Okay, to be fair I started this book a fair bit of time ago, read about two and a half of the four novellas in it, and then my partner decided to read it and hid it on me. I found it again a month ago or so but wanted to finish reading the book I was on before I went back to this one.

These are some very well-written stories, and because they lack the usual Weber info-dumps, they’re among the best written Honor Harrington stories I have yet to read. And I have to warn you, unlike many short stories that center around an ongoing novel series, you kind of have to read these or some things will make no sense to you in the later books.

Fortunately this will almost universally be a pleasure. The first story, “Ms. Midshipwoman Harrington,” is a direct homage to “Mr. Midshipman Hornblower,” which is wonderful since the Horatio Hornblower books are part of what inspired Weber to write this series in the first place, and why it’s such wonderful space opera. Here we get to see Honor Harrington, great captain and general, as a mere midshipwoman on her “snotty” cruise. Lots of action, typical Navy politics . . . wonderful stuff for any Honor Harrington fan.

The second story, “Changer of Worlds,” provides some wonderful insight into the ways of the other major intelligent species of the Honorverse; the treecats, who are not just cute telepathic kitties. No indeed.

The third story, “From the Highlands,” introduces us to some other major characters in the Honorverse and what they’re up to; including Victor Cachat, Peep intelligence agent, Anton Zilwicki, the world’s most unlikely Manticoran Navy intelligence officer; Cathy Montaigne, renegade Liberal eventually to be a force to be reckoned with in Manticoran politics; and the Ballroom, a secret terrorist organization of escaped slaves dedicated to wiping out slavery by whatever means necessary. Oh yes, and Zilwicki’s daughter Helen, a force to be reckoned with on her own. This story, written by Eric Flint, is full of his subtle humour, sharp wit, and clever plot and counterplot elements. It reads just like a spy thriller with some comedy thrown in. Great stuff!

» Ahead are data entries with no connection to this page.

(* ===== verification/Classify.v ===== *)
(** * Classification of send errors ([internal/sender/classify.go])

    An error of a send attempt is normalized into one of the error classes by
    a table of rules over the SMTP reply.  A Go error is represented by what
    [errors.As] and [errors.Is] find in its chain. *)

From S2P Require Import Prelude Enums Model.

(** ** Strings *)

(** [strings.Contains] *)
Fixpoint strContains (s sub : string) : bool :=
  String.prefix sub s ||
  match s with EmptyString => false | String _ s' => strContains s' sub end.

(** [first[:strings.IndexByte(first, '\n')]], the whole string if there is none. *)
Fixpoint firstLine (s : string) : string :=
  match s with
  | EmptyString => ""
  | String c s' => if bool_decide (c = Ascii.ascii_of_nat 10) then "" else String c (firstLine s')
  end.

(** The UTF-8 encodings of the runes [unicode.IsSpace] accepts. *)
Definition bytesOf (ns : list nat) : string :=
  foldr (λ n s, String (Ascii.ascii_of_nat n) s) "" ns.

Definition asciiSpaces : list string := (λ n, bytesOf [n]) <$> [9; 10; 11; 12; 13; 32]%nat.

Definition wideSpaces : list string :=
  bytesOf <$>
    ([[194; 133]; [194; 160]; [225; 154; 128]] ++
     ((λ n, [226; 128; n]) <$> [128; 129; 130; 131; 132; 133; 134; 135; 136; 137; 138; 168; 169; 175]) ++
     [[226; 129; 159]; [227; 128; 128]])%nat.

(** The space rune at the front of a string, as its length in bytes. *)
Definition leadingSpace (s : string) : nat :=
  match list_find (λ p, String.prefix p s = true) (asciiSpaces ++ wideSpaces) with
  | Some (_, p) => String.length p
  | None => 0
  end.

(** [strings.TrimSpace] on the left; what it removes on the right cannot
    change a match anchored at the front that ends at a word boundary. *)
Fixpoint trimLeft (fuel : nat) (s : string) : string :=
  match fuel with
  | O => s
  | S fuel =>
      match leadingSpace s with
      | O => s
      | n => trimLeft fuel (String.substring n (String.length s) s)
      end
  end.

(** ** enhancedOf *)

Definition isDigit (c : Ascii.ascii) : bool :=
  let n := Ascii.nat_of_ascii c in (48 <=? n)%nat && (n <=? 57)%nat.

(** A word byte of [\b]. *)
Definition isWord (c : Ascii.ascii) : bool :=
  let n := Ascii.nat_of_ascii c in
  isDigit c || ((65 <=? n)%nat && (n <=? 90)%nat) || ((97 <=? n)%nat && (n <=? 122)%nat) || (n =? 95)%nat.

(** The run of digits at the front and what follows. *)
Fixpoint digits (s : string) : string * string :=
  match s with
  | EmptyString => ("", "")
  | String c s' => if isDigit c then let '(d, r) := digits s' in (String c d, r) else ("", s)
  end.

(** [[0-9]{1,3}]: a digit run of length 1 to 3, not followed by a digit. *)
Definition digits13 (s : string) : option (string * string) :=
  let '(d, r) := digits s in
  if (1 <=? String.length d)%nat && (String.length d <=? 3)%nat then Some (d, r) else None.

Definition dot : Ascii.ascii := Ascii.ascii_of_nat 46.

(** [enhancedRE.FindString]: the pattern is anchored, each digit run must end
    at a dot or at a word boundary, so the only match takes the whole runs. *)
Definition enhancedFind (s : string) : string :=
  match s with
  | String c (String p s1) =>
      if contains [Ascii.ascii_of_nat 50; Ascii.ascii_of_nat 52; Ascii.ascii_of_nat 53] c &&
         bool_decide (p = dot) then
        match digits13 s1 with
        | Some (d1, String p2 s2) =>
            if bool_decide (p2 = dot) then
              match digits13 s2 with
              | Some (d2, r) =>
                  if match r with String w _ => isWord w | EmptyString => false end then ""
                  else String c (String dot (d1 +:+ String dot d2))
              | None => ""
              end
            else ""
        | _ => ""
        end
      else ""
  | _ => ""
  end.

Definition enhancedOf (msg : string) : string :=
  let first := firstLine msg in enhancedFind (trimLeft (String.length first) first).

(** ** Rules *)

Record rule := mkRule {
  r_name : string;
  r_codes : list Z;
  r_codeMin : Z;
  r_codeMax : Z;
  r_enhanced : list string;
  r_contains : list string;
  r_class : ErrorClass;
}.

Definition rules : list rule := [
  mkRule "auth.code" [530; 534; 535; 538] 0 0 [] [] ErrorClassAuth;
  mkRule "auth.enhanced" [] 0 0 ["5.7.8"; "5.7.9"; "4.7.8"] [] ErrorClassAuth;
  mkRule "ratelimit.421" [421] 0 0 [] [] ErrorClassRateLimited;
  mkRule "ratelimit.4xx.text" [450; 451; 452] 0 0 []
    ["rate"; "too many"; "too quickly"; "throttl"; "slow down"; "deferred due to"] ErrorClassRateLimited;
  mkRule "ratelimit.enhanced" [] 0 0 ["4.7.0"; "4.7.28"; "4.2.1"] [] ErrorClassRateLimited;
  mkRule "policy.enhanced" [] 0 0 ["5.7."] [] ErrorClassPolicy;
  mkRule "policy.text" [] 500 599 []
    ["spam"; "blocked"; "blacklist"; "blocklist"; "reputation"; "policy"; "abuse"] ErrorClassPolicy;
  mkRule "permanent.5xx" [] 500 599 [] [] ErrorClassPermanent;
  mkRule "transient.4xx" [] 400 499 [] [] ErrorClassTransient].

Definition containsInt (xs : list Z) (v : Z) : bool := contains xs v.
Definition hasAnyPrefix (s : string) (prefixes : list string) : bool :=
  existsb (λ p, String.prefix p s) prefixes.
Definition containsAny (s : string) (subs : list string) : bool :=
  existsb (λ sub, strContains s sub) subs.

Definition ruleMatch (r : rule) (code : Z) (enhanced lowerMsg : string) : bool :=
  if (if 0 <? len (r_codes r) then negb (containsInt (r_codes r) code)
      else (0 <? r_codeMin r) && ((code <? r_codeMin r) || (r_codeMax r <? code)))
  then false
  else if (0 <? len (r_enhanced r)) && (strEq enhanced "" || negb (hasAnyPrefix enhanced (r_enhanced r)))
  then false
  else if (0 <? len (r_contains r)) && negb (containsAny lowerMsg (r_contains r)) then false
  else true.

(** ** Classify *)

(** What the chain of a send error holds. *)
Record sendError := mkSendError {
  se_text : string;
  se_tls : bool;      (** a certificate, record header, authority or host name error *)
  se_timeout : bool;  (** a [net.Error] whose [Timeout] is true *)
  se_closed : bool;   (** [io.EOF], [io.ErrUnexpectedEOF] or [net.ErrClosed] *)
  se_op : bool;       (** a [*net.OpError] *)
  se_reply : option (Z * string);  (** a [*textproto.Error] *)
}.

Record Failure := mkFailure {
  f_Class : ErrorClass;
  f_Code : Z;
  f_Enhanced : string;
  f_Message : string;
  f_Rule : string;
}.

Definition classifyNetwork (err : sendError) : option Failure :=
  if se_tls err then Some (mkFailure ErrorClassAuth 0 "" (se_text err) "auth.tls")
  else if se_timeout err then Some (mkFailure ErrorClassTransient 0 "" (se_text err) "transient.timeout")
  else if se_closed err then Some (mkFailure ErrorClassTransient 0 "" (se_text err) "transient.connection")
  else if se_op err then Some (mkFailure ErrorClassTransient 0 "" (se_text err) "transient.connection")
  else None.

Section classify.
(** [strings.ToLower]; the classes below do not depend on its Unicode tables. *)
Context (ToLower : string → string).

Definition classifyReply (code : Z) (msg : string) : Failure :=
  let enhanced := enhancedOf msg in
  let lower := ToLower msg in
  match list_find (λ r, ruleMatch r code enhanced lower = true) rules with
  | Some (_, r) => mkFailure (r_class r) code enhanced msg (r_name r)
  | None => mkFailure ErrorClassTransient code enhanced msg "transient.default"
  end.

Definition Classify (err : option sendError) : Failure :=
  match err with
  | None => mkFailure ErrorClassNone 0 "" "" ""
  | Some err =>
      match classifyNetwork err with
      | Some f => f
      | None =>
          match se_reply err with
          | None => mkFailure ErrorClassTransient 0 "" (se_text err) "transient.unknown"
          | Some (code, msg) => classifyReply code msg
          end
      end
  end.
End classify.

(** ** Properties of the table *)

(** The status class digit of an enhanced code agrees with the reply code. *)
Definition agrees (digit : Ascii.ascii) (enhanced : string) : Prop :=
  enhanced = "" ∨ ∃ rest, enhanced = String digit rest.

Lemma agrees_prefix d c p e : agrees d e → c ≠ d → String.prefix (String c p) e = false.
Proof.
  intros [->|[r ->]] Hne; [done|]. cbn. by destruct (Ascii.ascii_dec c d).
Qed.

Definition four : Ascii.ascii := Ascii.ascii_of_nat 52.
Definition five : Ascii.ascii := Ascii.ascii_of_nat 53.

(** The first matching rule has a property all rules that can match have. *)
Lemma classifyReply_class lower code msg (P : ErrorClass → Prop) :
  Forall (λ r, ruleMatch r code (enhancedOf msg) (lower msg) = true → P (r_class r)) rules →
  Exists (λ r, ruleMatch r code (enhancedOf msg) (lower msg) = true) rules →
  P (f_Class (classifyReply lower code msg)).
Proof.
  intros Hall Hex. unfold classifyReply.
  destruct (list_find _ rules) as [[i r]|] eqn:Hf.
  - apply list_find_Some in Hf as (Hr%list_elem_of_lookup_2&Hm&_). rewrite Forall_forall in Hall.
    by apply Hall.
  - apply list_find_None in Hf. exfalso. apply Exists_exists in Hex as (r&Hr&Hm).
    rewrite Forall_forall in Hf. by apply (Hf r).
Qed.

Lemma reply_4xx lower code msg :
  400 ≤ code ≤ 499 → agrees four (enhancedOf msg) →
  f_Class (classifyReply lower code msg) ∈ [ErrorClassTransient; ErrorClassRateLimited; ErrorClassAuth].
Proof.
  intros Hc Ha. apply (classifyReply_class lower code msg (λ c, c ∈ _)).
  - unfold rules. repeat (apply Forall_cons; split); try (by apply Forall_nil);
      cbn [r_class]; try (intros _; by apply (bool_decide_unpack _)); intros Hm; exfalso;
      unfold ruleMatch in Hm; cbn [r_codes r_codeMin r_codeMax r_enhanced r_contains] in Hm.
    + cbn in Hm. rewrite (agrees_prefix four five _ _ Ha) in Hm by done. cbn in Hm.
      by destruct (strEq _ _).
    + rewrite (proj2 (Z.ltb_lt code 500)) in Hm by lia. done.
    + rewrite (proj2 (Z.ltb_lt code 500)) in Hm by lia. done.
  - unfold rules. do 8 apply Exists_cons_tl. apply Exists_cons_hd. unfold ruleMatch. cbn.
    rewrite (proj2 (Z.ltb_ge code 400)), (proj2 (Z.ltb_ge 499 code)) by lia. done.
Qed.

Lemma reply_5xx lower code msg :
  500 ≤ code ≤ 599 → agrees five (enhancedOf msg) →
  f_Class (classifyReply lower code msg) ∈ [ErrorClassPermanent; ErrorClassPolicy; ErrorClassAuth].
Proof.
  intros Hc Ha. apply (classifyReply_class lower code msg (λ c, c ∈ _)).
  - unfold rules. repeat (apply Forall_cons; split); try (by apply Forall_nil);
      cbn [r_class]; try (intros _; by apply (bool_decide_unpack _)); intros Hm; exfalso;
      unfold ruleMatch in Hm; cbn [r_codes r_codeMin r_codeMax r_enhanced r_contains] in Hm.
    + unfold containsInt, contains in Hm. rewrite bool_decide_eq_false_2 in Hm; [done|].
      intros ->%list_elem_of_singleton. lia.
    + unfold containsInt, contains in Hm. rewrite bool_decide_eq_false_2 in Hm; [done|].
      rewrite !elem_of_cons, elem_of_nil. lia.
    + cbn in Hm. rewrite !(agrees_prefix five four _ _ Ha) in Hm by done. cbn in Hm.
      by destruct (strEq _ _).
    + rewrite (proj2 (Z.ltb_lt 499 code)) in Hm by lia. by rewrite orb_true_r in Hm.
  - unfold rules. do 7 apply Exists_cons_tl. apply Exists_cons_hd. unfold ruleMatch. cbn.
    rewrite (proj2 (Z.ltb_ge code 500)), (proj2 (Z.ltb_ge 599 code)) by lia. done.
Qed.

The only story I thought we could have done without was the last one, “Nightfall.” This was basically what happened when Secretary of War McQueen took on the Secretary of State Saint-Just just before the end of “Ashes of Victory.” I suspect it was originally included but Weber’s editor, in a rare act of prudence, cut it and told him it wasn’t necessary. I agree; it wasn’t necessary. Since we already read how it started, and we already knew how it ended, and it was just a lot of pain and bloodshed in between, and we didn’t learn anything about any of the characters or the events, I don’t see the point of it.

So; three out of four great stories ain’t bad. Well worth reading, anyway.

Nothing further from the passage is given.